Выбрать главу

Мишаков был местный, здесь родился, здесь жил — не семечко, случайно занесенное ветром, корни его сидели в этой земле. Отсюда он уходил на фронт, сюда же вернулся. Все знали его родителей, каждый видел троих его детей, бегавших в школу. На похороны Мишакова сошлось полгорода, а из колхозов приехали делегации. Даже Ермолаев, известный председатель и депутат, приехал на своей голубой «Волге».

Похоронив и засыпав землей, зашли помянуть покойника. Тем же самым, что и он при жизни не обходил. Сначала говорили о нем, о детях, оставшихся без отца. После третьей рюмки разговоры пошли хозяйственные: хорошо бы погода деньков еще пяток продержалась, как раз бы с сеном управились. О дождичке, который всего-то и нужен теперь хлебам под колос да под налив.

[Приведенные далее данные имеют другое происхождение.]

(* ===== verification/ScanfSpec.v ===== *)
(** * Formatted input: reading back what [snprintf] prints

    A line of numbers, printed with any widths and any separators that are not digits,
    is read back by [sscanf] with the same format without the widths. *)

From stdpp Require Import base numbers list.
From Stdlib Require Strings.String Strings.Ascii Floats.SpecFloat.
From S2P Require Import Prelude Dragon4 Printf Scanf PrintfSpec.

Module ScanfSpec.
Import Printf Scanf PrintfSpec.
Import Strings.String.StringSyntax Strings.Ascii.AsciiSyntax.

(** ** Characters *)

Definition hex_char (c : Z) : bool := ((c >=? ch "0") && (c <=? ch "9")) || ((c >=? ch "A") && (c <=? ch "F")).

Lemma digit_hex d : 10 <= d < 16 -> digit d = d + 55.
Proof.
  intros Hd. assert (d = 10 \/ d = 11 \/ d = 12 \/ d = 13 \/ d = 14 \/ d = 15) as H by lia.
  by repeat destruct H as [->|H]; [..|subst d].
Qed.

(** One digit read. *)
Lemma scani_decimal d str i l neg sg :
  0 <= d < 10 -> 0 <= i -> i * 10 + d <= INT_MAX ->
  scani_loop (digit d :: str) i l neg false sg = scani_loop str (i * 10 + d) (l + 1) neg false sg.
Proof.
  intros Hd Hi Hm. rewrite digit_range by done. cbn [scani_loop]. change (ch "0") with 48. change (ch "9") with 57.
  rewrite (proj2 (Z.geb_le (d + 48) 48)), (proj2 (Z.leb_le (d + 48) 57)) by lia. cbn [andb negb].
  rewrite (int_of_ok (i * 10)) by (unfold INT_MAX in *; lia). change (mbind ?f (Ok ?x)) with (f x). cbn beta.
  replace (i * 10 + (d + 48 - 48)) with (i * 10 + d) by lia.
  rewrite (int_of_ok (i * 10 + d)) by (unfold INT_MAX in *; lia). done.
Qed.

Lemma i32_shift i d : 0 <= i < 2 ^ 32 -> 0 <= d < 16 -> i32 (Z.shiftl (i32 (i / 16)) 4) + d = i32 (16 * (i / 16) + d).
Proof. intros Hi Hd. rewrite Z.shiftl_mul_pow2 by lia. change (2 ^ 4) with 16. mlia. Qed.

Lemma scani_hex d str i l :
  0 <= d < 16 -> 0 <= 16 * i + d < 2 ^ 32 ->
  scani_loop (digit d :: str) (i32 i) l false true false = scani_loop str (i32 (16 * i + d)) (l + 1) false true false.
Proof.
  intros Hd Hi. pose proof (i32_shift (16 * i + d) d Hi Hd) as Hs.
  replace ((16 * i + d) / 16) with i in Hs by (apply Z.div_unique with d; lia).
  pose proof (i32_range (16 * i + d)).
  destruct (Z.lt_ge_cases d 10).
  - rewrite digit_range by lia. cbn [scani_loop]. change (ch "0") with 48. change (ch "9") with 57.
    rewrite (proj2 (Z.geb_le (d + 48) 48)), (proj2 (Z.leb_le (d + 48) 57)) by lia. cbn [andb negb].
    replace (d + 48 - 48) with d by lia. rewrite Hs, int_of_ok by (unfold INT_MAX in *; lia). done.
  - rewrite digit_hex by lia. cbn [scani_loop]. change (ch "0") with 48. change (ch "9") with 57. change (ch "A") with 65. change (ch "F") with 70.
    rewrite (proj2 (Z.geb_le (d + 55) 48)), (proj2 (Z.leb_gt (d + 55) 57)) by lia. cbn [andb negb].
    rewrite (proj2 (Z.geb_le (d + 55) 65)), (proj2 (Z.leb_le (d + 55) 70)) by lia. cbn [andb].
    replace (d + 55 - 65 + 10) with d by lia. rewrite Hs, int_of_ok by (unfold INT_MAX in *; lia). done.
Qed.

(** The digits of a number, and the zeros in front of them. *)
Lemma scani_radix10 n : forall i rest l neg sg, 0 <= i <= INT_MAX -> i < 10 ^ Z.of_nat n ->
  exists l', (i <> 0 -> l < l') /\ l <= l' /\
    scani_loop (radix_loop n 10 i ++ rest) 0 l neg false sg = scani_loop rest i l' neg false sg.
Proof.
  induction n as [|n IH]; intros i rest l neg sg Hi Hn.
  { change (10 ^ Z.of_nat 0) with 1 in Hn. assert (i = 0) as -> by lia. exists l. split_and!; [lia|lia|done]. }
  destruct (Z.eqb_spec i 0) as [->|Hi0]; [exists l; split_and!; [lia|lia|done]|].
  rewrite Nat2Z.inj_succ, Z.pow_succ_r in Hn by lia. rewrite radix_snoc, <- app_assoc by lia.
  destruct (IH (i / 10) ([digit (i mod 10)] ++ rest) l neg sg) as (l' & _ & Hl & ->);
    [unfold INT_MAX in *; mlia|by apply Z.div_lt_upper_bound; lia|].
  exists (l' + 1). split_and!; [lia|lia|]. pose proof (Z.mod_pos_bound i 10 ltac:(lia)). pose proof (Z.div_mod i 10 ltac:(lia)).
  cbn [app]. rewrite scani_decimal by (unfold INT_MAX in *; mlia). f_equal. lia.
Qed.

Lemma scani_radix16 n : forall i rest l, 0 <= i < 2 ^ 32 -> i < 16 ^ Z.of_nat n ->
  exists l', (i <> 0 -> l < l') /\ l <= l' /\
    scani_loop (radix_loop n 16 i ++ rest) 0 l false true false = scani_loop rest (i32 i) l' false true false.
Proof.
  induction n as [|n IH]; intros i rest l Hi Hn.
  { change (16 ^ Z.of_nat 0) with 1 in Hn. assert (i = 0) as -> by lia. exists l. split_and!; [lia|lia|done]. }
  destruct (Z.eqb_spec i 0) as [->|Hi0]; [exists l; split_and!; [lia|lia|done]|].
  rewrite Nat2Z.inj_succ, Z.pow_succ_r in Hn by lia. rewrite radix_snoc, <- app_assoc by lia.
  destruct (IH (i / 16) ([digit (i mod 16)] ++ rest) l) as (l' & _ & Hl & ->);
    [change (2 ^ 32) with 4294967296 in *; mlia|by apply Z.div_lt_upper_bound; lia|].
  exists (l' + 1). split_and!; [lia|lia|]. pose proof (Z.mod_pos_bound i 16 ltac:(lia)). pose proof (Z.div_mod i 16 ltac:(lia)) as Hdm.
  cbn [app]. rewrite scani_hex by lia. by rewrite <- Hdm.
Qed.

Lemma scani_zeros n : forall str l neg hex sg,
  scani_loop (replicate n (ch "0") ++ str) 0 l neg hex sg = scani_loop str 0 (l + Z.of_nat n) neg hex sg.
Proof.
  induction n as [|n IH]; intros str l neg hex sg; [cbn [replicate app]; f_equal; lia|]. cbn [replicate app scani_loop].
  change ((ch "0" >=? ch "0") && (ch "0" <=? ch "9")) with true. cbn iota.
  transitivity (scani_loop (replicate n (ch "0") ++ str) 0 (l + 1) neg hex sg); [by destruct hex|]. rewrite IH. f_equal. lia.
Qed.

(** A number ends before a character that is not a digit, or at the end. *)
Definition stops (rest : list Z) : Prop := match rest with [] => True | c :: _ => hex_char c = false end.

Lemma scani_stop rest i l neg hex sg :
  stops rest -> 0 < l -> 0 <= i -> neg = false \/ i <= INT_MAX ->
  scani_loop rest i l neg hex sg = Ok (if neg then - i else i, rest, true).
Proof.
  intros Hs Hl Hi Hn.
  assert (forall str : list Z, (y ← (if neg then int_of (- i) else Ok i); Ok (y, str, negb false)) =
            Ok (if neg then - i else i, str, true)) as Hstop.
  { intros str. destruct neg; [|done]. destruct Hn as [|Hn]; [done|].
    by rewrite int_of_ok by (unfold INT_MAX in *; lia). }
  destruct rest as [|c rest]; cbn [scani_loop]; rewrite (proj2 (Z.eqb_neq l 0)) by lia; [apply Hstop|]. cbn in Hs. apply orb_false_iff in Hs as [-> Ha].
  rewrite <- andb_assoc, Ha, andb_false_r. cbn [andb]. apply Hstop.
Qed.

(** The same for a negative hexadecimal pattern, which has no sign. *)
Lemma scani_stop_hex rest i l : stops rest -> 0 < l -> scani_loop rest i l false true false = Ok (i, rest, true).
Proof.
  intros Hs Hl. destruct rest as [|c rest]; cbn [scani_loop]; rewrite (proj2 (Z.eqb_neq l 0)) by lia; [done|].
  cbn in Hs. apply orb_false_iff in Hs as [-> Ha]. rewrite <- andb_assoc, Ha, andb_false_r. done.
Qed.

(** ** Padding *)

Lemma isspace_high c : 32 < c -> isspace c = false.
Proof. intros H. unfold isspace. change (ch " ") with 32. repeat (rewrite (proj2 (Z.eqb_neq c _)) by lia). done. Qed.

Definition shows (s : list Z) : Prop := match s with c :: _ => 32 < c | [] => False end.

Lemma skip_spaces_shows s rest : shows s -> skip_spaces (s ++ rest) = s ++ rest.
Proof. destruct s as [|c s]; [done|]. intros Hc. cbn [app skip_spaces]. by rewrite isspace_high. Qed.

Lemma scani_pad w (zero : bool) s rest hex sg :
  shows s ->
  exists n, scani (pad w zero s ++ rest) hex sg = scani_loop (s ++ rest) 0 (Z.of_nat n) false hex sg /\ (zero = false \/ w = 0 -> n = O).
Proof.
  intros Hs. unfold scani, pad. rewrite <- app_assoc. 
  remember (Z.to_nat (w - Z.of_nat (length s))) as n eqn:En. destruct zero.
  - exists n. split; [|intros [?|?]; [done|lia]]. destruct n as [|n]; [cbn [replicate app]; by rewrite skip_spaces_shows by done|].
    change (replicate (S n) (ch "0")) with ([ch "0"] ++ replicate n (ch "0")). rewrite <- (app_assoc [_]).
    rewrite skip_spaces_shows by done. rewrite (app_assoc [_]).
    change ([ch "0"] ++ replicate n (ch "0")) with (replicate (S n) (ch "0")). by rewrite scani_zeros.
  - exists O. split; [|done]. clear En. induction n as [|n IH]; [cbn [replicate app]; by rewrite skip_spaces_shows by done|done].
Qed.

Lemma radix_shows b i : b = 10 \/ b = 16 -> 0 < i < 2 ^ 32 -> shows (radix b i).
Proof.
  intros Hb Hi. assert (Forall (λ c, 32 < c) (radix b i) /\ radix b i <> []) as [Hall Hne].
  2: { destruct (radix b i); [done|]. by apply Forall_cons in Hall as [? _]. }
  split; [|unfold radix; rewrite radix_snoc by lia; by intros [_ ?]%app_eq_nil].
  unfold radix. generalize 32%nat. intros n. clear Hi. revert i.
  induction n as [|n IH]; intros i; cbn [radix_loop]; [constructor|]. destruct (i =? 0); [constructor|].
  apply Forall_app_2; [apply IH|]. constructor; [|constructor]. assert (2 <= b <= 16) by lia.
  pose proof (Z.mod_pos_bound i b ltac:(lia)). destruct (Z.lt_ge_cases (i mod b) 10).
  - rewrite digit_range by lia. lia.
  - rewrite digit_hex by lia. lia.
Qed.

(** ** Fields *)

Lemma scani_render10 i (sg : bool) w (zero : bool) rest :
  stops rest -> is_u32 i -> is_u16 w ->
  (if sg then - INT_MAX <= i32 i else i <= INT_MAX) ->
  scani (render_int i 10 sg w zero ++ rest) false sg = Ok (i32 i, rest, true).
Proof.
  intros Hs Hi Hw Hr. pose proof (i32_range i). unfold render_int.
  destruct (Z.eqb_spec i 0) as [->|Hi0]; [|destruct (sg && (i32 i <? 0)) eqn:Eneg].
  - destruct (scani_pad w zero (chars "0") rest false sg ltac:(done)) as (n & -> & _).
    change (chars "0") with (replicate 1 (ch "0")). rewrite scani_zeros. by rewrite scani_stop by (done || lia || by left).
  - apply andb_true_iff in Eneg as [-> Hneg%Z.ltb_lt]. assert (i32 i = i - 4294967296) as Hi32 by mlia.
    assert (forall n, scani_loop ((ch "-" :: replicate n (ch "0") ++ radix 10 (4294967296 - i)) ++ rest) 0 0 false false true =
              Ok (i32 i, rest, true)) as Hread.
    { intros n. cbn [app]. rewrite <- app_assoc.
      change (scani_loop (replicate n (ch "0") ++ radix 10 (4294967296 - i) ++ rest) 0 1 true false true = Ok (i32 i, rest, true)).
      rewrite scani_zeros.
      destruct (scani_radix10 32 (4294967296 - i) rest (1 + Z.of_nat n) true true) as (l & Hl & _ & E);
        [unfold INT_MAX in *; lia|by apply (Z.lt_trans _ (2 ^ 32)); [lia|vm_compute]|].
      unfold radix. rewrite E, scani_stop by (done || lia || (right; unfold INT_MAX in *; lia)). do 3 f_equal. lia. }
    destruct (ctrue w && zero) eqn:Ew; cbn zeta.
    + unfold scani. rewrite skip_spaces_shows by done. apply andb_true_iff in Ew as [_ ->].
      unfold pad. apply Hread.
    + destruct (scani_pad w zero (ch "-" :: radix 10 (4294967296 - i)) rest false true ltac:(done)) as (n & -> & Hn).
      rewrite Hn; [apply (Hread O)|]. apply andb_false_iff in Ew as [Ew| ->]; [|by left].
      right. unfold ctrue in Ew. apply negb_false_iff, Z.eqb_eq in Ew. done.
  - assert (i <= INT_MAX /\ i32 i = i) as [Hi' ->].
    { destruct sg; cbn [andb] in Eneg; [apply Z.ltb_ge in Eneg|]; unfold INT_MAX in *; mlia. }
    destruct (scani_pad w zero (radix 10 i) rest false sg) as (n & -> & _); [apply radix_shows; [by left|lia]|].
    destruct (scani_radix10 32 i rest (Z.of_nat n) false sg) as (l & Hl & _ & E);
      [lia|by apply (Z.lt_trans _ (2 ^ 32)); [lia|vm_compute]|].
    unfold radix. by rewrite E, scani_stop by (done || lia || by left).
Qed.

Разъезжались на закате. И долго еще по полевым дорогам вилась за машинами пыль, ветер относил ее на хлеба.

А в опустевшем доме Мишакова жена прижимала к мокрым щекам фотографии, разложенные на высокой теперь вдовьей пуховой кровати; за дверью шептались дети в темноте.

ГЛАВА III

Косил весь район, радуясь, что стоят погожие дни. Косили и горожане, кто держал коров. По оврагам, по обочинам дорог, где никто не ходит и не ездит, в ранние часы до работы выкашивали каждый бугорок, каждую кочку. Были, правда, сенокосы у леса, да и в самом лесу трава каждый год перестаивалась и гибла, были сенокосы у реки, но у леса — земля лесхоза, у речки — совхозные земли. И хоть все это не косили там — некогда, да и некому, — частным лицам косить не разрешалось. С этим давно уже было строго и год от года становилось строже. Конечно, можно было поговорить с лесником, встать пораньше других и за бутылку накосить в лесу. Но у каждого сосед… И скосишь, и сложишь, а потом приедут к тебе на дом: «Где взял?..» Если посчитать, сколько земли вот так пропадало зря, той самой земли, которой когда-то, когда народу было меньше, не хватало, за которую убивались, брат с братом не могли поделить, если посчитать, сколько от нее составляют эти кочки да обочины, где косить хотя и не было вот так прямо разрешено, но где все же не препятствовали, так свежему человеку дивно покажется. Но и их хватало, если руки приложить. А еще и потому хватало, что коров в городе становилось все меньше.

И вдруг в этом году разрешили косить. Да не только разрешили, а приказывали отводить людям участки. И каждый косил, словно на всю жизнь хотел запастись, словно боялся с непривычки, что еще одумаются и отменят.

К концу сенокоса пахли сеном улицы города и дворы, у которых сушилось оно, разворошенное на траве. Пахли вечера сеном. У хороших хозяев к этому времени уже высились на задах стога, прикрытые кусками толи, клеенкой, дерюжкой, какую не жалко, а у следователя Никонова каждый стог венчала крыша, поднятая на четырех шестах. Сам Никонов лично корову не держал и, была б его воля, он бы покончил с этим злом в масштабе всей страны. Но, женившись, вошел он в дом, где и в плохие-то годы не мыслили себя без коровы, десятка кур, гусей. И хотя Никонов всей душой ненавидел частнособственническую психологию, садилась семья за один стол и получалось по пословице: попал в стаю — лай, не лай, а хвостом виляй. Каждое утро, когда одним рыбакам по доброй воле не спится, шел он вместе с тестем косить, понукаемый взглядом жены.

Но теперь все это, слава богу, было позади и на отдалении вспоминалось даже с удовольствием. В белой шляпе из соломки, с портфелем в загорелой руке, перекинув мундир через другую руку, он шел по тротуару, протоптанному в траве у заборов, мимо лавочек, пустых в этот час. Первое время на сенокосе у него болело все тело, привыкшее за зиму к сидячей работе, и засыпал он без снов, оглушенный усталостью. Но сейчас, похудевший и загорелый, Никонов чувствовал каждый свой окрепший мускул, чувствовал под рубашкой стянутую загаром кожу.

Еще пыль на дороге лежала, как улеглась с вечера, и воздух, отстоявшийся за ночь, был чист. Невысоко над садами поднялось солнце, оно светило по-утреннему, но уже грело спину, и Никонов, пока вышел на край города к тюрьме, вспотел под рубашкой.